### WHAT TO DO
Restate word for word the lines of the records below, starting at the line that contains "1] = Raise StructError." and ending at the line that contains "Lemma range_length (n", with both of those lines included and nothing else.

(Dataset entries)

(** The icons directory holding one icon, with the given permissions on the
    directory and on the file, and [room] bytes of free storage. *)
Definition tree_with_icon (dir_writable file_writable : bool) (room : nat) : disk :=
  Disk {[ icons_path := Folder true dir_writable; icon_path := HardLink 7%nat ]}
       {[ 7%nat := Inode file_writable [Byte.x00; Byte.x2a] ]}
       room 4096 true ∅.

(** A project tree whose icons directory already holds a stale icon. *)
Definition stale_tree : disk := tree_with_icon true true 4000.

(** A tree where the icons directory exists but may not be written, and
    holds no icon. *)
Definition locked_tree : disk :=
  Disk {[ icons_path := Folder true false ]} ∅ 4000 4096 true ∅.


(** A writable icons directory in which [icon.ico] is a directory. *)
Definition folder_icon_tree : disk :=
  Disk {[ icons_path := Folder true true; icon_path := Folder true true ]}
       ∅ 4000 4096 true ∅.

(** A writable icons directory on a storage with room for 100 bytes. *)
Definition full_tree : disk :=
  Disk {[ icons_path := Folder true true ]} ∅ 100 4096 true ∅.

(** A read-only icons directory holding a writable icon. *)
Definition locked_dir_writable_icon_tree : disk := tree_with_icon false true 4000.


(** The stale icon under a second name, [backup.ico], of the same inode. *)
Definition linked_tree : disk :=
  Disk {[ icons_path := Folder true true; icon_path := HardLink 7%nat;
          "src-tauri/icons/backup.ico"%string := HardLink 7%nat ]}
       {[ 7%nat := Inode true [Byte.x00; Byte.x2a] ]}
       4000 4096 true ∅.

(** *** The construction with its two dimensions as parameters

    The body of [create_minimal_ico] again, the locals [width] and [height]
    taken as parameters instead of being assigned 16; every other line is
    the source's.  [create_minimal_ico_body] is its instance at 16 and 16
    ([create_minimal_ico_body_sized]). *)

Section sized_construction.
Context {M : Type → Type} `{MRet M, MBind M, StructPack M}.

Definition create_ico_of_size (width height : Z) : M bytes :=
  ico_header ← struct_pack "<HHH" [0; 1; 1];
  let colors := 0 in
  let reserved := 0 in
  let planes := 1 in
  let bits_per_pixel := 32 in
  let size_in_bytes := 40 + (width * height * 4) in
  let offset := 22 in
  ico_dir_entry ← struct_pack "<BBBBHHLL"
                    [width; height; colors; reserved;
                     planes; bits_per_pixel; size_in_bytes; offset];
  dib_header ← struct_pack "<LLLHHLLLLLL"
                 [40; width; height * 2; 1; bits_per_pixel; 0;
                  width * height * 4; 0; 0; 0; 0];
  pixel_data ← pixel_loop width height;
  let ico_data := ico_header ++ ico_dir_entry ++ dib_header ++ pixel_data in
  mret ico_data.
End sized_construction.

(** *** A file system that records what is asked of it

    Its state is the list of the calls made so far; what [open], [write] and
    [close] answer is fixed beforehand by [ro], [rw] and [rc]. *)

Inductive os_call : Type :=
| CallOpenWb (path : string)
| CallWrite (data : bytes)
| CallClose.

Definition scripted_fs (ro : result unit) (rw : result nat) (rc : result unit)
    : FileSystem (list os_call) := {|
  fd := unit;
  os_open_wb := fun path log => (log ++ [CallOpenWb path], ro);
  os_write := fun _ data log => (log ++ [CallWrite data], rw);
  os_close := fun _ log => (log ++ [CallClose], rc);
|}.

(** ** [struct.pack]: sizes, success, round trip *)

Lemma result_bind_ok {A B} (k : A → result B) (a : A) : Ok a ≫= k = k a.
Proof. reflexivity. Qed.

Lemma in_range_spec (c : code) (v : Z) :
  in_range c v = true ↔ 0 ≤ v < 2 ^ (8 * Z.of_nat (code_size c)).
Proof.
  unfold in_range, code_bits.
  rewrite andb_true_iff, Z.leb_le, Z.ltb_lt. tauto.
Qed.

Lemma in_range_widths (v : Z) :
  (in_range CodeB v = true ↔ 0 ≤ v < 2 ^ 8)
  ∧ (in_range CodeH v = true ↔ 0 ≤ v < 2 ^ 16)
  ∧ (in_range CodeL v = true ↔ 0 ≤ v < 2 ^ 32).
Proof. split; [|split]; apply in_range_spec. Qed.

Lemma pack_fields_length (cs : list code) (vs : list Z) (b : bytes) :
  pack_fields cs vs = Ok b → length b = calcsize cs.
Proof.
  revert vs b. induction cs as [|c cs IH]; intros [|v vs] b; simpl; try discriminate.
  - intros [= <-]. reflexivity.
  - destruct (in_range c v); [|discriminate].
    destruct (pack_fields cs vs) as [rest|e] eqn:Hrest; simpl; [|discriminate].
    intros [= <-]. rewrite length_app, length_le_split, (IH vs rest Hrest). reflexivity.
Qed.

(** [struct.pack] raises exactly when the number of values differs from the
    number of fields or a value leaves the range of its field. *)
Lemma pack_fields_ok_iff (cs : list code) (vs : list Z) :
  is_ok (pack_fields cs vs) = true
  ↔ Forall2 (fun c v => in_range c v = true) cs vs.
Proof.
  revert vs. induction cs as [|c cs IH]; intros [|v vs]; simpl.
  - split; [constructor | reflexivity].
  - split; [discriminate | inversion 1].
  - split; [discriminate | inversion 1].
  - destruct (in_range c v) eqn:Hc; simpl.
    + specialize (IH vs). destruct (pack_fields cs vs); simpl in *.
      * split; [intros _; constructor; [exact Hc | apply IH; reflexivity] | reflexivity].
      * split; [discriminate | inversion 1; subst; apply IH; assumption].
    + split; [discriminate | inversion 1; congruence].
Qed.

Lemma call_fits_ok (c : pack_call) :
  call_fits c = true ↔ is_ok (pack c.1 c.2) = true.
Proof.
  unfold call_fits, pack. destruct (parse_format c.1) as [cs|e]; simpl; [|tauto].
  rewrite pack_fields_ok_iff, andb_true_iff, Nat.eqb_eq.
  generalize (c.2). clear c. induction cs as [|k cs IH]; intros [|v vs]; simpl.
  - split; [constructor | auto].
  - split; [intros [? _]; discriminate | inversion 1].
  - split; [intros [? _]; discriminate | inversion 1].
  - rewrite andb_true_iff. split.
    + intros [[= Hlen] [Hk Hrest]]. constructor; [exact Hk | apply IH; auto].
    + inversion 1; subst. destruct (proj2 (IH vs)) as [-> ->]; auto.
Qed.

(** What [struct.pack] wrote, [struct.unpack] reads back: no value was
    truncated. *)
Lemma unpack_pack_fields (cs : list code) (vs : list Z) (b : bytes) :
  pack_fields cs vs = Ok b → unpack_fields cs b = Ok vs.
Proof.
  revert vs b. induction cs as [|c cs IH]; intros [|v vs] b; simpl; try discriminate.
  - intros [= <-]. reflexivity.
  - destruct (in_range c v) eqn:Hc; [|discriminate].
    destruct (pack_fields cs vs) as [rest|e] eqn:Hrest; simpl; [|discriminate].
    intros [= <-].
    assert (Hlen : length (le_split (code_size c) v) = code_size c)
      by apply length_le_split.
    rewrite length_app, Hlen.
    destruct (Nat.ltb_spec (code_size c + length rest) (code_size c)) as [?|_]; [lia|].
    rewrite drop_app_length' by (symmetry; exact Hlen).
    rewrite take_app_length' by (symmetry; exact Hlen).
    rewrite (IH vs rest Hrest). simpl.
    rewrite le_combine_split, Z.mod_small; [reflexivity|].
    apply in_range_spec in Hc. rewrite Z.mul_comm. exact Hc.
Qed.

Lemma unpack_pack (fmt : string) (vs : list Z) (b : bytes) :
  pack fmt vs = Ok b → unpack fmt b = Ok vs.
Proof.
  unfold pack, unpack. destruct (parse_format fmt) as [cs|e]; simpl; [|discriminate].
  apply unpack_pack_fields.
Qed.

(** [struct.pack] at the edges of a field, and with too few values. *)
Example pack_byte_edges :
  pack "<B" [255] = Ok [Byte.xff]
  ∧ pack "<B" [256] = Raise StructError
  ∧ pack "<H" [-1] = Raise StructError
  ∧ pack "<L" [4294967295] = Ok [Byte.xff; Byte.xff; Byte.xff; Byte.xff]
  ∧ pack "<HHH" [0; 1] = Raise StructError
  ∧ pack "HHH" [0; 1; 1] = Raise StructError.
Proof. repeat split; reflexivity. Qed.

(** ** Loops that append one fixed chunk per iteration *)

Lemma range_length (n : Z) : length (range n) = Z.to_nat n.
Proof. unfold range. rewrite length_fmap, length_seq. reflexivity. Qed.

Lemma concat_replicate_add {A} (n m : nat) (chunk : list A) :
  concat (replicate (n + m) chunk)
  = concat (replicate n chunk) ++ concat (replicate m chunk).
Proof. rewrite replicate_add, concat_app. reflexivity. Qed.

Lemma concat_replicate_mul {A} (n m : nat) (chunk : list A) :
  concat (replicate n (concat (replicate m chunk)))
  = concat (replicate (n * m) chunk).
Proof.
  induction n as [|n IH]; simpl; [reflexivity|].
  rewrite IH, concat_replicate_add. reflexivity.
Qed.

(** A loop whose body appends [chunk] to the accumulator, whatever the loop
    variable is, appends [chunk] once per element of the iterated list. *)
Lemma for_each_append {A B} (xs : list A) (chunk : list B)
    (body : A → list B → result (list B)) :
  (∀ x acc, body x acc = Ok (acc ++ chunk)) →
  ∀ acc, for_each xs body acc = Ok (acc ++ concat (replicate (length xs) chunk)).
Proof.
  intros Hbody. induction xs as [|x xs IH]; intros acc; simpl.
  - rewrite app_nil_r. reflexivity.
  - rewrite Hbody, result_bind_ok, IH, <- app_assoc. reflexivity.
Qed.

Lemma pack_blue_pixel : pack "<BBBB" [255; 0; 0; 255] = Ok blue_pixel.
Proof. reflexivity. Qed.

(** The nested loop for any width and height: the sample once per pixel. *)
Lemma pixel_loop_any_size (width height : Z) :
  pixel_loop (M := result) width height
  = Ok (pixel_block_spec (Z.to_nat height * Z.to_nat width)).
Proof.
  unfold pixel_loop, pixel_block_spec.
  rewrite (for_each_append (range height)
             (concat (replicate (Z.to_nat width) blue_pixel))).
  - rewrite range_length, concat_replicate_mul. reflexivity.
  - intros y acc.
    rewrite (for_each_append (range width) blue_pixel).
    + rewrite range_length. reflexivity.
    + intros x acc'. unfold struct_pack, result_pack.
      rewrite pack_blue_pixel. reflexivity.
Qed.

(** ** The returned bytes *)

Lemma create_minimal_ico_returns : create_minimal_ico = Ok ico_bytes.
Proof. reflexivity. Qed.

(** The four parts of the result, each the output of its [struct.pack]
    calls. *)
Lemma create_minimal_ico_parts :
  ∃ ico_header ico_dir_entry dib_header : bytes,
    pack "<HHH" [0; 1; 1] = Ok ico_header
    ∧ pack "<BBBBHHLL" [16; 16; 0; 0; 1; 32; 1064; 22] = Ok ico_dir_entry
    ∧ pack "<LLLHHLLLLLL" [40; 16; 32; 1; 32; 0; 1024; 0; 0; 0; 0] = Ok dib_header
    ∧ create_minimal_ico
      = Ok (ico_header ++ ico_dir_entry ++ dib_header ++ pixel_block_spec 256).
Proof.
  unfold create_minimal_ico, create_minimal_ico_body.
  rewrite pixel_loop_any_size. unfold struct_pack, result_pack.
  change (40 + 16 * 16 * 4) with 1064. change (16 * 2) with 32.
  change (16 * 16 * 4) with 1024.
  destruct (pack "<HHH" [0; 1; 1]) as [h|] eqn:Hh; [|discriminate].
  destruct (pack "<BBBBHHLL" [16; 16; 0; 0; 1; 32; 1064; 22]) as [d|] eqn:Hd;
    [|discriminate].
  destruct (pack "<LLLHHLLLLLL" [40; 16; 32; 1; 32; 0; 1024; 0; 0; 0; 0])
    as [b|] eqn:Hb; [|discriminate].
  exists h, d, b. repeat split; reflexivity.
Qed.

Lemma pack_length (fmt : string) (cs : list code) (vs : list Z) (b : bytes) :
  parse_format fmt = Ok cs → pack fmt vs = Ok b → length b = calcsize cs.
Proof.
  unfold pack. intros ->. rewrite result_bind_ok. apply pack_fields_length.
Qed.

Lemma pixel_block_spec_length (n : nat) :
  length (pixel_block_spec n) = (4 * n)%nat.
Proof.
  unfold pixel_block_spec. induction n as [|n IH]; simpl; [reflexivity|].
  simpl in IH. rewrite IH. lia.
Qed.

(** C1: the byte sequence [create_minimal_ico] returns has length exactly
    1086 = 6 + 16 + 40 + 1024. *)
Theorem create_minimal_ico_length :
  ∃ ico_data : bytes,
    create_minimal_ico = Ok ico_data
    ∧ length ico_data = (6 + 16 + 40 + 1024)%nat
    ∧ length ico_data = 1086%nat.
Proof.
  destruct create_minimal_ico_parts as (h & d & b & Hh & Hd & Hb & Hico).
  eexists. split; [exact Hico|].
  rewrite !length_app, pixel_block_spec_length.
  rewrite (pack_length "<HHH" [CodeH; CodeH; CodeH] _ _ eq_refl Hh).
  rewrite (pack_length "<BBBBHHLL" [CodeB; CodeB; CodeB; CodeB; CodeH; CodeH; CodeL; CodeL]
             _ _ eq_refl Hd).
  rewrite (pack_length "<LLLHHLLLLLL" [CodeL; CodeL; CodeL; CodeH; CodeH; CodeL; CodeL; CodeL;
                          CodeL; CodeL; CodeL] _ _ eq_refl Hb).
  split; reflexivity.
Qed.

(** ** Slices of a concatenation *)

Lemma slice_app_middle {A} (lo hi : nat) (l1 l2 l3 : list A) :
  length l1 = lo → (lo + length l2)%nat = hi → slice lo hi (l1 ++ l2 ++ l3) = l2.
Proof.
  intros Hlo Hhi. unfold slice.
  rewrite drop_app_length' by (symmetry; exact Hlo).
  apply take_app_length'. lia.
Qed.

### SOLUTION TO THE PROBLEM
  ∧ pack "HHH" [0; 1; 1] = Raise StructError.
Proof. repeat split; reflexivity. Qed.

(** ** Loops that append one fixed chunk per iteration *)

Lemma range_length (n : Z) : length (range n) = Z.to_nat n.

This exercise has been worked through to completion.